No final do ano passado, finalizei as filmagens do meu último curta-metragem, que escrevi, dirigi, e montei: Ararat. Até o momento, este é o projeto autoral com o qual contei com a maior quantidade de estrutura e recursos para materializar minha visão. Todo projeto vem anexado com seus já esperados desafios, mas não sabia que teria de enfrentar um dos mais atípicos entre eles.
“Ararat”, que inclusive já foi tema de outra matéria aqui no Money Crunch, trata de uma questão muito importante para mim, e para milhares de pessoas ao redor do mundo, a cultura armênia e as consequências atuais do Genocídio de 1915 que, por pouco, não tirou a vida dos meus bisavós, que presenciaram e viveram este período em sua plena execução.

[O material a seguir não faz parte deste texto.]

(* ===== verification/Clients.v ===== *)
(** * Clients of the chain

    [crates/sdk/rust/src] (the builders of transfers and jobs),
    [crates/tools/faucet/src/lib.rs] (the checks and the rate limit of the
    faucet) and [crates/tools/indexer/src/store.rs] (the index of blocks). Text
    is a list of Unicode code points. The [hex] crate, [bincode] and the
    conversion to upper case beyond ASCII are parameters; HTTP is left out. *)

From S2P Require Import Prelude.
From S2P Require Import Transaction.
From S2P Require Import Storage.
From S2P Require Import Ledger.
From S2P Require Import LedgerSpec.
From S2P Require Import Consensus.
From S2P Require Import Block.
From S2P Require Import Genesis.

#[local] Open Scope Z_scope.

Abbreviation text := (list Z) (only parsing).

(** The code points of a literal. *)
Definition lit (s : string) : text := str_bytes s.

(** [char::is_whitespace]: the code points with the property White_Space. *)
Definition is_whitespace (c : Z) : bool :=
  ((9 <=? c) && (c <=? 13)) || (c =? 32) || (c =? 133) || (c =? 160) || (c =? 5760) ||
  ((8192 <=? c) && (c <=? 8202)) || (c =? 8232) || (c =? 8233) || (c =? 8239) || (c =? 8287) || (c =? 12288).

(** [s.trim().is_empty()]. *)
Definition is_blank (s : text) : bool := forallb is_whitespace s.

(** [s.trim_end_matches(c)]. *)
Fixpoint trim_start_matches (c : Z) (s : text) : text :=
  match s with [] => [] | x :: s' => if x =? c then trim_start_matches c s' else s end.
Definition trim_end_matches (c : Z) (s : text) : text := reverse (trim_start_matches c (reverse s)).

(** ** Builders of the SDK *)

Module Sdk.

Inductive AetherSdkError :=
| BuildError (e : error)
| InvalidSignature (e : error)
| InvalidFee (e : error)
| Serialization (e : error).

Record ClientConfig := mkClientConfig { default_fee : Z; default_gas_limit : Z; request_timeout_secs : Z }.
Definition default_config : ClientConfig := mkClientConfig 2000000 500000 30.

Record TransferRequest := mkRequest { req_recipient : Address; req_amount : Z; req_memo : option string }.

Record TransferBuilder := mkTransferBuilder {
  recipient : option Address;
  amount : option Z;
  memo : option string;
  fee : Z;
  gas_limit : Z;
  chain_id : Z
}.

Definition new (c : ClientConfig) : TransferBuilder :=
  mkTransferBuilder None None None c.(default_fee) c.(default_gas_limit) 1.
Definition to (r : Address) (b : TransferBuilder) : TransferBuilder :=
  mkTransferBuilder (Some r) b.(amount) b.(memo) b.(fee) b.(gas_limit) b.(chain_id).
Definition with_amount (a : Z) (b : TransferBuilder) : TransferBuilder :=
  mkTransferBuilder b.(recipient) (Some a) b.(memo) b.(fee) b.(gas_limit) b.(chain_id).
Definition with_memo (m : string) (b : TransferBuilder) : TransferBuilder :=
  mkTransferBuilder b.(recipient) b.(amount) (Some m) b.(fee) b.(gas_limit) b.(chain_id).
Definition with_fee (f : Z) (b : TransferBuilder) : TransferBuilder :=
  mkTransferBuilder b.(recipient) b.(amount) b.(memo) f b.(gas_limit) b.(chain_id).
Definition with_gas_limit (g : Z) (b : TransferBuilder) : TransferBuilder :=
  mkTransferBuilder b.(recipient) b.(amount) b.(memo) b.(fee) g b.(chain_id).
Definition with_chain_id (c : Z) (b : TransferBuilder) : TransferBuilder :=
  mkTransferBuilder b.(recipient) b.(amount) b.(memo) b.(fee) b.(gas_limit) c.

(** The fee parameters [calculate_fee] reads of the development chain. *)
Definition fee_params : FeeParams :=
  mkFeeParams Config.devnet.(Config.fees).(Config.fee_a) Config.devnet.(Config.fees).(Config.fee_b)
    Config.devnet.(Config.fees).(Config.fee_c).

Section transfer.
Context `{Digest, Codec, DalekSigner} (ser_request : TransferRequest → result error (list Z)).

Definition with_signature (sig : list Z) (tx : Transaction) : Transaction :=
  mkTx tx.(tx_nonce) tx.(Transaction.chain_id) tx.(sender) tx.(sender_pubkey) tx.(inputs) tx.(outputs) tx.(tx_reads)
    tx.(tx_writes) tx.(program_id) tx.(data) tx.(Transaction.gas_limit) tx.(Transaction.fee) sig.

(** The transaction before it is signed. *)
Definition unsigned_transfer (b : TransferBuilder) (r : Address) (payload : list Z) (sk : H256) (nonce : Z) : Transaction :=
  let pubkey := as_bytes 32 (signing_public sk) in
  mkTx nonce b.(chain_id) (key_address pubkey) pubkey [] [] [] [r] None payload b.(gas_limit) b.(fee) (replicate 64 0).

Definition build (b : TransferBuilder) (sk : H256) (nonce : Z) : result AetherSdkError Transaction :=
  r ← ok_or b.(recipient) (BuildError (Msg "missing recipient"));
  a ← ok_or b.(amount) (BuildError (Msg "missing amount"));
  payload ← map_err Serialization (ser_request (mkRequest r a b.(memo)));
  let tx := unsigned_transfer b r payload sk nonce in
  let sig := dalek_sign sk (as_bytes 32 (hash tx)) in
  bail_if (negb (length sig =? 64)%nat) (InvalidSignature (Fmt "invalid signature length: {}" [Z.of_nat (length sig)]));;
  let tx := with_signature sig tx in
  map_err InvalidSignature (verify_signature tx);;
  _paid ← map_err InvalidFee (calculate_fee fee_params tx);
  mret tx.

(** The signature of the built transaction verifies. *)
Lemma built_signature b r payload sk nonce :
  verify_signature (with_signature (dalek_sign sk (as_bytes 32 (hash (unsigned_transfer b r payload sk nonce))))
    (unsigned_transfer b r payload sk nonce)) = Ok tt.
Proof.
  set (tx := unsigned_transfer b r payload sk nonce). set (sig := dalek_sign _ _).
  assert (Hlen : length sig = 64%nat) by apply sign_length.
  change (hash (with_signature sig tx)) with (hash tx).
  unfold verify_signature. rewrite bool_decide_false by (cbn; intros E; rewrite E in Hlen; discriminate).
  change (signature (with_signature sig tx)) with sig. rewrite Hlen. unfold_M. cbn [negb].
  change (sender_pubkey (with_signature sig tx)) with (as_bytes 32 (signing_public sk)).
  change (sender (with_signature sig tx)) with (key_address (as_bytes 32 (signing_public sk))). rewrite N.eqb_refl. cbn [negb].
  change (hash (with_signature sig tx)) with (hash tx). unfold Ed25519.verify. unfold_M. rewrite length_as_bytes, Hlen. cbn [Nat.eqb negb].
  destruct (sign_verifies sk (as_bytes 32 (hash tx))) as (vk & -> & Hv). fold sig in Hv. by rewrite Hv.
Qed.

(** A built transaction is signed by the sender and pays at least the fee. *)
Lemma build_Ok b sk nonce tx :
  build b sk nonce = Ok tx →
  ∃ r payload, b.(recipient) = Some r ∧ is_Some b.(amount) ∧
    tx = with_signature (dalek_sign sk (as_bytes 32 (hash (unsigned_transfer b r payload sk nonce))))
           (unsigned_transfer b r payload sk nonce) ∧
    verify_signature tx = Ok tt ∧ calculate_fee fee_params tx = Ok b.(fee).
Proof.
  unfold build. intros Hb. res_inv. rename select (b.(recipient) = Some _) into Hr. rename select (b.(amount) = Some _) into Ha.
  match goal with Hs : map_err Serialization _ = Ok ?p |- _ => exists x, p end.
  split_and!; [done|by eexists|done|apply built_signature|].
  match goal with Hf : map_err InvalidFee ?c = Ok ?p |- _ = _ => destruct c as [v|] eqn:Hc; [|done] end.
  pose proof Hc as Hc'. unfold calculate_fee in Hc'. res_inv. done.
Qed.

(** Building succeeds exactly when a recipient and an amount are set, the
    payload can be encoded and the fee covers the size and the gas. *)
Theorem build_succeeds b sk nonce r a payload :
  b.(recipient) = Some r → b.(amount) = Some a → ser_request (mkRequest r a b.(memo)) = Ok payload →
  let tx := with_signature (dalek_sign sk (as_bytes 32 (hash (unsigned_transfer b r payload sk nonce))))
              (unsigned_transfer b r payload sk nonce) in
  build b sk nonce = match calculate_fee fee_params tx with Ok _ => Ok tx | Err e => Err (InvalidFee e) end.
Proof.
  intros Hr Ha Hs tx. unfold build. unfold_M. rewrite Hr, Ha, Hs. cbn [map_err]. rewrite sign_length. cbn [Nat.eqb negb].
  rewrite built_signature. cbn [map_err]. fold tx. by destruct (calculate_fee fee_params tx).
Qed.
(** C4: [finalizeAndCommitCollection] records result, entry and size
    into the context, takes the two success-only captures exactly when
    the result is [CORJIT_OK], and then writes the context to the output
    file; on any other result the record is still written, without a
    success-only capture added. *)
Theorem finalizeAndCommitCollection_records_then_persists
    {B} `{ICorJitCompiler B} mc result nativeEntry nativeSizeOfCode
    (w : World B) c
    (Hlive : heap w !! mc = Some c) :
  let w1 := snd (finalizeAndCommitCollection mc result nativeEntry
                   nativeSizeOfCode w) in
  exists added,
    fst (finalizeAndCommitCollection mc result nativeEntry
           nativeSizeOfCode w) = Normal tt
    /\ heap w1 = <[mc := mc_extend added c]> (heap w)
    /\ hFile w1 = hFile w ++ [mc_log c ++ added]
    /\ (result = CORJIT_OK ->
        added = [RecCompileMethodOut nativeEntry nativeSizeOfCode result;
                 RecAllocMemCapture; RecAllocGCInfoCapture])
    /\ (result <> CORJIT_OK ->
        added = [RecCompileMethodOut nativeEntry nativeSizeOfCode result])
    /\ (existsb is_success_capture added = true <-> result = CORJIT_OK)
    /\ (existsb is_success_capture (mc_log c) = false ->
        (existsb is_success_capture (mc_log c ++ added) = true
         <-> result = CORJIT_OK)).
Proof.
  intros w1. subst w1. exists (finalize_entries result nativeEntry
                                 nativeSizeOfCode).
  rewrite (finalizeAndCommitCollection_at _ _ _ _ _ _ Hlive).
  cbn [fst snd]. split; [reflexivity|].
  split; [by destruct w|]. split; [by destruct w|].
  unfold finalize_entries, success_captures.
  destruct (decide (result = CORJIT_OK)) as [Hok|Hko].
  - split; [done|]. split; [done|]. split; [done|].
    intros _. rewrite existsb_app. cbn. by rewrite orb_true_r.
  - split; [done|]. split; [done|]. cbn [existsb is_success_capture orb].
    split; [split; [discriminate|done]|].
    intros Hnone. rewrite existsb_app, Hnone.
    cbn. split; [discriminate|done].
Qed.

Lemma finalizeAndCommitCollection_records_then_persists_witness :
  heap live_world !! 5%N
  = Some {| mc_log := [RecProcessName "corerun app.dll"];
            mc_savedCollectionEarly := false |}
  /\ hFile (snd (finalizeAndCommitCollection 5%N CORJIT_OK 4096 32
                   live_world))
     = [[RecProcessName "corerun app.dll";
         RecCompileMethodOut 4096 32 CORJIT_OK;
         RecAllocMemCapture; RecAllocGCInfoCapture]].
Proof.
  split; [reflexivity|].
  destruct (finalizeAndCommitCollection_records_then_persists 5%N CORJIT_OK
              4096 32 live_world _ eq_refl)
    as (added & _ & _ & Hfile & Hok & _).
  rewrite Hfile, (Hok eq_refl). reflexivity.
Defined.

O que foi o Genocídio Armênio?
Em suma, o Império Turco Otomano exterminou quase 2 milhões de armênios em uma guerra territorial/ideológica, e os poucos armênios que restaram acabaram se espalhando por diversos países pelo mundo, sendo um deles, o Brasil.
A grande questão é que, até hoje, a Turquia não reconhece este genocídio, alegando um número de mortos infinitamente menor do que de fato foi. De certa forma, para a Turquia e alguns outros países, é como se o Genocídio Armênio não tivesse existido. Sempre levei esta ideia como algo extremamente absurdo, e passei um bom tempo amadurecendo uma forma de levar a frente esta informação que precisa ser espalhada.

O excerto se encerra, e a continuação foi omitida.